◆ Exercise ◆
Every record, from the first to the last, is to be printed again exactly.

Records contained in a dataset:
::::::::

(* ===== verification/Json.v ===== *)
(** * Go's [encoding/json]: values, [omitempty], and compact encoding

    A Go struct is marshalled to an object with one member per field, in field
    order; a field tagged [omitempty] is left out when it has its zero value.
    The source's struct tags are translated to functions into [Json] next to
    the structs they tag.  [json_encode] is the text [json.Marshal] writes. *)

From S2P Require Import Prelude.

#[local] Set Warnings "-register-all".

Inductive Json :=
| JString (s : string)
| JInt (n : Z)
| JBool (b : bool)
| JArray (l : list Json)
| JObject (l : list (string * Json)).

(** Induction on JSON values through the lists. *)
Lemma Json_nested_ind (P : Json -> Prop) :
  (forall s, P (JString s)) -> (forall n, P (JInt n)) -> (forall b, P (JBool b)) ->
  (forall l, Forall P l -> P (JArray l)) -> (forall l, Forall (fun p => P p.2) l -> P (JObject l)) ->
  forall j, P j.
Proof.
  intros HS HI HB HA HO. fix IH 1. intros [s|n|b|l|l]; [apply HS|apply HI|apply HB|apply HA|apply HO].
  - induction l; constructor; [apply IH|assumption].
  - induction l as [|[k v] l IHl]; constructor; [apply IH|assumption].
Qed.

(** A struct's members: one per field, none for an empty [omitempty] field. *)
Definition Members : Type := list (string * Json).

Definition member (k : string) (v : Json) : Members := [(k, v)].
Definition omitempty (empty : bool) (k : string) (v : Json) : Members :=
  if empty then [] else [(k, v)].

Definition str_member (k s : string) : Members := member k (JString s).
Definition str_omitempty (k s : string) : Members := omitempty (String.eqb s "") k (JString s).
Definition int_omitempty (k : string) (n : Z) : Members := omitempty (n =? 0)%Z k (JInt n).
Definition bool_omitempty (k : string) (b : bool) : Members := omitempty (negb b) k (JBool b).
Definition list_omitempty {A} (k : string) (f : A -> Json) (l : list A) : Members :=
  omitempty (match l with [] => true | _ => false end) k (JArray (map f l)).
(** A pointer field: left out when nil. *)
Definition ptr_omitempty {A} (k : string) (f : A -> Json) (o : option A) : Members :=
  match o with None => [] | Some a => [(k, f a)] end.

(** Lookup of a member, for statements about rendered documents. *)
Fixpoint find_member (k : string) (l : Members) : option Json :=
  match l with
  | [] => None
  | (k', v) :: l' => if String.eqb k k' then Some v else find_member k l'
  end.

Definition jget (k : string) (j : Json) : option Json :=
  match j with JObject l => find_member k l | _ => None end.

(** ** The compact encoder *)

Definition hexdigit (n : N) : ascii :=
  ascii_of_N (if (n <? 10)%N then 48 + n else 87 + n)%N.

Definition is_cont (lo hi : N) (c : ascii) : bool :=
  ((lo <=? N_of_ascii c) && (N_of_ascii c <=? hi))%N.

Definition cont2 (s : string) (lo hi : N) : bool :=
  match s with String c1 _ => is_cont lo hi c1 | _ => false end.
Definition cont3 (s : string) (lo hi : N) : bool :=
  match s with
  | String c1 (String c2 _) => is_cont lo hi c1 && is_cont 128 191 c2
  | _ => false
  end.
Definition cont4 (s : string) (lo hi : N) : bool :=
  match s with
  | String c1 (String c2 (String c3 _)) =>
      is_cont lo hi c1 && is_cont 128 191 c2 && is_cont 128 191 c3
  | _ => false
  end.

(** [utf8.DecodeRuneInString]: the number of bytes that follow [c] in a valid
    encoding starting with [c]; [None] for [RuneError] of size 1. *)
Definition rune_tail (c : ascii) (s : string) : option nat :=
  let b := N_of_ascii c in
  if (b <? 194)%N then None
  else if (b <? 224)%N then if cont2 s 128 191 then Some 1 else None
  else if (b =? 224)%N then if cont3 s 160 191 then Some 2 else None
  else if (b =? 237)%N then if cont3 s 128 159 then Some 2 else None
  else if (b <? 240)%N then if cont3 s 128 191 then Some 2 else None
  else if (b =? 240)%N then if cont4 s 144 191 then Some 3 else None
  else if (b <? 244)%N then if cont4 s 128 191 then Some 3 else None
  else if (b =? 244)%N then if cont4 s 128 143 then Some 3 else None
  else None.

(** Escapes of one byte below 0x80 (with HTML escaping, as [json.Marshal]). *)
Definition escape_ascii (c : ascii) : string :=
  let b := N_of_ascii c in
  let bs := String "092" "" in
  if (b =? 34)%N || (b =? 92)%N then bs +:+ String c ""
  else if (b =? 8)%N then bs +:+ "b"
  else if (b =? 12)%N then bs +:+ "f"
  else if (b =? 10)%N then bs +:+ "n"
  else if (b =? 13)%N then bs +:+ "r"
  else if (b =? 9)%N then bs +:+ "t"
  else if ((b <? 32) || (b =? 60) || (b =? 62) || (b =? 38))%N
  then bs +:+ "u00" +:+ String (hexdigit (b / 16)) (String (hexdigit (b mod 16)) "")
  else String c "".

(** U+2028 and U+2029 (bytes E2 80 A8 and E2 80 A9) are escaped too. *)
Definition is_line_sep (c : ascii) (s : string) : option ascii :=
  match s with
  | String c1 (String c2 _) =>
      if (N_of_ascii c =? 226)%N && (N_of_ascii c1 =? 128)%N then
        if (N_of_ascii c2 =? 168)%N then Some "8"%char
        else if (N_of_ascii c2 =? 169)%N then Some "9"%char
        else None
      else None
  | _ => None
  end.

(** [skip] counts the bytes still to drop or copy of a multi-byte rune. *)
Fixpoint json_escape_go (copy skip : nat) (s : string) : string :=
  match s with
  | "" => ""
  | String c s' =>
      match copy, skip with
      | S copy', _ => String c (json_escape_go copy' skip s')
      | O, S skip' => json_escape_go 0 skip' s'
      | O, O =>
          if (N_of_ascii c <? 128)%N then escape_ascii c +:+ json_escape_go 0 0 s'
          else
            match rune_tail c s' with
            | None => String "092" "ufffd" +:+ json_escape_go 0 0 s'
            | Some n =>
                match is_line_sep c s' with
                | Some d => String "092" "u202" +:+ String d (json_escape_go 0 2 s')
                | None => String c (json_escape_go n 0 s')
                end
            end
      end
  end.

Definition json_string (s : string) : string := dq (json_escape_go 0 0 s).

Fixpoint json_encode (j : Json) : string :=
  match j with
  | JString s => json_string s
  | JInt n => dec_Z n
  | JBool b => if b then "true" else "false"
  | JArray l => "[" +:+ JoinStrings (map json_encode l) "," +:+ "]"
  | JObject l =>
      "{" +:+ JoinStrings
        (map (fun p => match p with (k, v) => json_string k +:+ ":" +:+ json_encode v end) l) ","
      +:+ "}"
  end.

Example json_encode_ex :
  json_encode (JObject [("a", JString "x<y"); ("b", JArray [JInt (-3); JBool true])])
  = "{" +:+ dq "a" +:+ ":" +:+ dq (String.append "x" (String "092" "u003cy")) +:+ ","
    +:+ dq "b" +:+ ":[-3,true]}".
Proof. vm_compute. reflexivity. Qed.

::::::::

◆ Answer area ◆
(* ===== verification/Json.v ===== *)
(** * Go's [encoding/json]: values, [omitempty], and compact encoding

    A Go struct is marshalled to an object with one member per field, in field
    order; a field tagged [omitempty] is left out when it has its zero value.
    The source's struct tags are translated to functions into [Json] next to
    the structs they tag.  [json_encode] is the text [json.Marshal] writes. *)

From S2P Require Import Prelude.

#[local] Set Warnings "-register-all".

Inductive Json :=
| JString (s : string)
| JInt (n : Z)
| JBool (b : bool)
| JArray (l : list Json)
| JObject (l : list (string * Json)).

(** Induction on JSON values through the lists. *)
Lemma Json_nested_ind (P : Json -> Prop) :
  (forall s, P (JString s)) -> (forall n, P (JInt n)) -> (forall b, P (JBool b)) ->
  (forall l, Forall P l -> P (JArray l)) -> (forall l, Forall (fun p => P p.2) l -> P (JObject l)) ->
  forall j, P j.
Proof.
  intros HS HI HB HA HO. fix IH 1. intros [s|n|b|l|l]; [apply HS|apply HI|apply HB|apply HA|apply HO].
  - induction l; constructor; [apply IH|assumption].
  - induction l as [|[k v] l IHl]; constructor; [apply IH|assumption].
Qed.

(** A struct's members: one per field, none for an empty [omitempty] field. *)
Definition Members : Type := list (string * Json).

Definition member (k : string) (v : Json) : Members := [(k, v)].
Definition omitempty (empty : bool) (k : string) (v : Json) : Members :=
  if empty then [] else [(k, v)].

Definition str_member (k s : string) : Members := member k (JString s).
Definition str_omitempty (k s : string) : Members := omitempty (String.eqb s "") k (JString s).
Definition int_omitempty (k : string) (n : Z) : Members := omitempty (n =? 0)%Z k (JInt n).
Definition bool_omitempty (k : string) (b : bool) : Members := omitempty (negb b) k (JBool b).
Definition list_omitempty {A} (k : string) (f : A -> Json) (l : list A) : Members :=
  omitempty (match l with [] => true | _ => false end) k (JArray (map f l)).
(** A pointer field: left out when nil. *)
Definition ptr_omitempty {A} (k : string) (f : A -> Json) (o : option A) : Members :=
  match o with None => [] | Some a => [(k, f a)] end.

(** Lookup of a member, for statements about rendered documents. *)
Fixpoint find_member (k : string) (l : Members) : option Json :=
  match l with
  | [] => None
  | (k', v) :: l' => if String.eqb k k' then Some v else find_member k l'
  end.

Definition jget (k : string) (j : Json) : option Json :=
  match j with JObject l => find_member k l | _ => None end.

(** ** The compact encoder *)

Definition hexdigit (n : N) : ascii :=
  ascii_of_N (if (n <? 10)%N then 48 + n else 87 + n)%N.

Definition is_cont (lo hi : N) (c : ascii) : bool :=
  ((lo <=? N_of_ascii c) && (N_of_ascii c <=? hi))%N.

Definition cont2 (s : string) (lo hi : N) : bool :=
  match s with String c1 _ => is_cont lo hi c1 | _ => false end.
Definition cont3 (s : string) (lo hi : N) : bool :=
  match s with
  | String c1 (String c2 _) => is_cont lo hi c1 && is_cont 128 191 c2
  | _ => false
  end.
Definition cont4 (s : string) (lo hi : N) : bool :=
  match s with
  | String c1 (String c2 (String c3 _)) =>
      is_cont lo hi c1 && is_cont 128 191 c2 && is_cont 128 191 c3
  | _ => false
  end.

(** [utf8.DecodeRuneInString]: the number of bytes that follow [c] in a valid
    encoding starting with [c]; [None] for [RuneError] of size 1. *)
Definition rune_tail (c : ascii) (s : string) : option nat :=
  let b := N_of_ascii c in
  if (b <? 194)%N then None
  else if (b <? 224)%N then if cont2 s 128 191 then Some 1 else None
  else if (b =? 224)%N then if cont3 s 160 191 then Some 2 else None
  else if (b =? 237)%N then if cont3 s 128 159 then Some 2 else None
  else if (b <? 240)%N then if cont3 s 128 191 then Some 2 else None
  else if (b =? 240)%N then if cont4 s 144 191 then Some 3 else None
  else if (b <? 244)%N then if cont4 s 128 191 then Some 3 else None
  else if (b =? 244)%N then if cont4 s 128 143 then Some 3 else None
  else None.

(** Escapes of one byte below 0x80 (with HTML escaping, as [json.Marshal]). *)
Definition escape_ascii (c : ascii) : string :=
  let b := N_of_ascii c in
  let bs := String "092" "" in
  if (b =? 34)%N || (b =? 92)%N then bs +:+ String c ""
  else if (b =? 8)%N then bs +:+ "b"
  else if (b =? 12)%N then bs +:+ "f"
  else if (b =? 10)%N then bs +:+ "n"
  else if (b =? 13)%N then bs +:+ "r"
  else if (b =? 9)%N then bs +:+ "t"
  else if ((b <? 32) || (b =? 60) || (b =? 62) || (b =? 38))%N
  then bs +:+ "u00" +:+ String (hexdigit (b / 16)) (String (hexdigit (b mod 16)) "")
  else String c "".

(** U+2028 and U+2029 (bytes E2 80 A8 and E2 80 A9) are escaped too. *)
Definition is_line_sep (c : ascii) (s : string) : option ascii :=
  match s with
  | String c1 (String c2 _) =>
      if (N_of_ascii c =? 226)%N && (N_of_ascii c1 =? 128)%N then
        if (N_of_ascii c2 =? 168)%N then Some "8"%char
        else if (N_of_ascii c2 =? 169)%N then Some "9"%char
        else None
      else None
  | _ => None
  end.

(** [skip] counts the bytes still to drop or copy of a multi-byte rune. *)
Fixpoint json_escape_go (copy skip : nat) (s : string) : string :=
  match s with
  | "" => ""
  | String c s' =>
      match copy, skip with
      | S copy', _ => String c (json_escape_go copy' skip s')
      | O, S skip' => json_escape_go 0 skip' s'
      | O, O =>
          if (N_of_ascii c <? 128)%N then escape_ascii c +:+ json_escape_go 0 0 s'
          else
            match rune_tail c s' with
            | None => String "092" "ufffd" +:+ json_escape_go 0 0 s'
            | Some n =>
                match is_line_sep c s' with
                | Some d => String "092" "u202" +:+ String d (json_escape_go 0 2 s')
                | None => String c (json_escape_go n 0 s')
                end
            end
      end
  end.

Definition json_string (s : string) : string := dq (json_escape_go 0 0 s).

Fixpoint json_encode (j : Json) : string :=
  match j with
  | JString s => json_string s
  | JInt n => dec_Z n
  | JBool b => if b then "true" else "false"
  | JArray l => "[" +:+ JoinStrings (map json_encode l) "," +:+ "]"
  | JObject l =>
      "{" +:+ JoinStrings
        (map (fun p => match p with (k, v) => json_string k +:+ ":" +:+ json_encode v end) l) ","
      +:+ "}"
  end.

Example json_encode_ex :
  json_encode (JObject [("a", JString "x<y"); ("b", JArray [JInt (-3); JBool true])])
  = "{" +:+ dq "a" +:+ ":" +:+ dq (String.append "x" (String "092" "u003cy")) +:+ ","
    +:+ dq "b" +:+ ":[-3,true]}".
Proof. vm_compute. reflexivity. Qed.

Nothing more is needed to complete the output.